** Opening RECORDS FOR PROCESSING block **
(* ===== verification/VblankSafe.v ===== *)
(** * Vertical blanking under any sequence of operations

    The operations of Vblank as a transition system: clients that open, close, read, wait
    and ask for events, drivers that flip pages and change modes, and interrupts, on a
    device with any number of CRTCs. *)

From S2P Require Import Prelude Vblank VblankFacts.

Open Scope Z_scope.

#[export] Instance pending_event_eq_dec : EqDecision pending_event.
Proof. solve_decision. Defined.

Section Ops.
Context {D : Type} `{VblankDriver D}.
Implicit Types s : vblank_device D.
Implicit Types h : nat -> Z.
Context (fuel : nat).

Definition nonneg h : Prop := forall i, 0 <= h i.

Lemma nonneg_up h i : nonneg h -> nonneg (add_ref h i 1).
Proof. intros Hh j. unfold add_ref. specialize (Hh j). destruct (_ =? _)%nat; lia. Qed.

Lemma nonneg_down h i : nonneg h -> 0 < h i -> nonneg (add_ref h i (-1)).
Proof. intros Hh Hi j. unfold add_ref. destruct (Nat.eqb_spec j i) as [->|]; [lia|apply Hh]. Qed.

Lemma nonneg_if h i (b : bool) : nonneg h -> nonneg (if b then add_ref h i 1 else h).
Proof. destruct b; [apply nonneg_up|done]. Qed.

Lemma set_events_inv l h fl s : inv_with l h fl s -> wp (set_events l) (fun _ s' => inv h fl s') s.
Proof. intros [I1 I2 I3 I4 I5]. by split. Qed.

Lemma inv_frame h fl s s' : frame s s' -> inv_with (vblank_event_list s) h fl s' -> inv h fl s'.
Proof. intros (_ & He & _) Hi. unfold inv. by rewrite He. Qed.

Lemma quiet_inv {A} i (m : V D A) h fl s : quiet i m -> (i < length (crtcs s))%nat -> inv h fl s ->
  wp m (fun _ s' => inv h fl s' /\ quiet_rel s s') s.
Proof.
  intros Hq Hi Hinv. eapply wp_mono; [by apply (Hq s Hi)|]. intros a s' Hr. split; [|done].
  apply (inv_frame h fl s s'); [by apply frame_quiet|]. by apply (inv_quiet _ _ _ s).
Qed.

(** ** The interrupt and the timer *)

Lemma disable_loop_run l : forall s, Forall (fun i => (i < length (crtcs s))%nat) l -> wp (disable_loop l) (fun _ s' => quiet_rel s s') s.
Proof.
  induction l as [|i l IH]; intros s Hl; [apply quiet_refl|]. inversion Hl as [|? ? Hi Hl']; subst. cbn [disable_loop].
  destruct (lookup_lt_is_Some_2 _ _ Hi) as [r Hr]. apply wp_bind, (wp_get_crtc i _ s r Hr), wp_bind.
  assert (quiet (D:=D) i (if (vblank_refcount r =? 0) && vblank_enabled r then vblank_disable_and_save i else mret tt)) as Hq.
  { destruct (_ && _); [apply quiet_disable|apply quiet_ret]. }
  eapply wp_mono; [by apply (Hq s Hi)|]. intros ? s1 Q1. eapply wp_mono; [apply IH; by rewrite (quiet_length s s1 Q1)|].
  intros ? s2 Q2. exact (quiet_trans s s1 s2 Q1 Q2).
Qed.

Lemma disable_fn_run h fl s : inv h fl s -> wp vblank_disable_fn (fun _ s' => inv h fl s') s.
Proof.
  intros Hinv. unfold vblank_disable_fn. apply wp_bind, wp_gets. destruct (vblank_disable_allowed s); [|by apply wp_ret].
  cbn [negb]. apply wp_bind, wp_gets. eapply wp_mono; [apply disable_loop_run|].
  { apply Forall_forall. intros i Hi%list_elem_of_In%in_seq. lia. }
  intros ? s' Q. apply (inv_frame h fl s s'); [by apply frame_quiet|]. by apply (inv_quiet _ _ _ s).
Qed.

Lemma count_and_time_run i h fl s : (i < length (crtcs s))%nat -> inv h fl s ->
  wp (drm_vblank_count_and_time i) (fun _ s' => inv h fl s' /\ s' = s) s.
Proof.
  intros [r Hr]%lookup_lt_is_Some_2 Hinv. unfold drm_vblank_count_and_time. by apply wp_bind, (wp_get_crtc i _ s r Hr).
Qed.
** Closing RECORDS FOR PROCESSING block **
→ **WHAT YOU SHOULD DO**
Give back, unchanged, the run of lines in the listing above that begins at the line containing "Definition nonneg h" and ends at the line containing "Lemma nonneg_if h", both included.

→ **YOUR RESPONSE**
Definition nonneg h : Prop := forall i, 0 <= h i.

Lemma nonneg_up h i : nonneg h -> nonneg (add_ref h i 1).
Proof. intros Hh j. unfold add_ref. specialize (Hh j). destruct (_ =? _)%nat; lia. Qed.

Lemma nonneg_down h i : nonneg h -> 0 < h i -> nonneg (add_ref h i (-1)).
Proof. intros Hh Hi j. unfold add_ref. destruct (Nat.eqb_spec j i) as [->|]; [lia|apply Hh]. Qed.

Lemma nonneg_if h i (b : bool) : nonneg h -> nonneg (if b then add_ref h i 1 else h).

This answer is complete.